All that is wanted is an exact copy of the line containing "match fuel with" and the lines after it, through the end of the records.

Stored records
[Start of section]
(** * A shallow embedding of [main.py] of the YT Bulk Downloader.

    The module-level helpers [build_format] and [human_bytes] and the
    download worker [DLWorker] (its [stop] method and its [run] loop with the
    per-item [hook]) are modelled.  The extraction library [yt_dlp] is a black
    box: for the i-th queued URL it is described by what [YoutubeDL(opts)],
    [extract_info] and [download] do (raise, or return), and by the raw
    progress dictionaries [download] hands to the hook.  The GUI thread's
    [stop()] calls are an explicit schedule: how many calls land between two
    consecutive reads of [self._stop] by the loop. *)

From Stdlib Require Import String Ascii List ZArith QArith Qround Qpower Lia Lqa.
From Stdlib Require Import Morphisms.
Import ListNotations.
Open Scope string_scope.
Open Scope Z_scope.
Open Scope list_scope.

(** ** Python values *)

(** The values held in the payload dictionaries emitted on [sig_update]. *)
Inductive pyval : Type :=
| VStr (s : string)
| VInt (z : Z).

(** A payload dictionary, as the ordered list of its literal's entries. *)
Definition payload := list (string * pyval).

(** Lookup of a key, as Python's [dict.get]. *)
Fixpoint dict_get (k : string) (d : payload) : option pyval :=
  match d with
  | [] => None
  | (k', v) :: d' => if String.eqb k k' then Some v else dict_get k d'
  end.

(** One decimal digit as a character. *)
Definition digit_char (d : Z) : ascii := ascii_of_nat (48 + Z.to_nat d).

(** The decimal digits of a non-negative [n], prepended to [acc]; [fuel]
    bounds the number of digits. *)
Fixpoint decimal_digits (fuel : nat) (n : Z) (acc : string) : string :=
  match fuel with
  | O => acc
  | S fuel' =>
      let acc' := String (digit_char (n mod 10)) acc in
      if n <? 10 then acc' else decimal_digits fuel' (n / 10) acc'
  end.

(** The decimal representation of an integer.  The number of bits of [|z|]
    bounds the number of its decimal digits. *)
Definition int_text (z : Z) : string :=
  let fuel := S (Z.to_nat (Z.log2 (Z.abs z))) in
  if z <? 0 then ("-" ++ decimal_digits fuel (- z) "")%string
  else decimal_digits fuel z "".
[End of section]
Answer space:
  match fuel with
  | O => acc
  | S fuel' =>
      let acc' := String (digit_char (n mod 10)) acc in
      if n <? 10 then acc' else decimal_digits fuel' (n / 10) acc'
  end.

(** The decimal representation of an integer.  The number of bits of [|z|]
    bounds the number of its decimal digits. *)
Definition int_text (z : Z) : string :=
  let fuel := S (Z.to_nat (Z.log2 (Z.abs z))) in
  if z <? 0 then ("-" ++ decimal_digits fuel (- z) "")%string
  else decimal_digits fuel z "".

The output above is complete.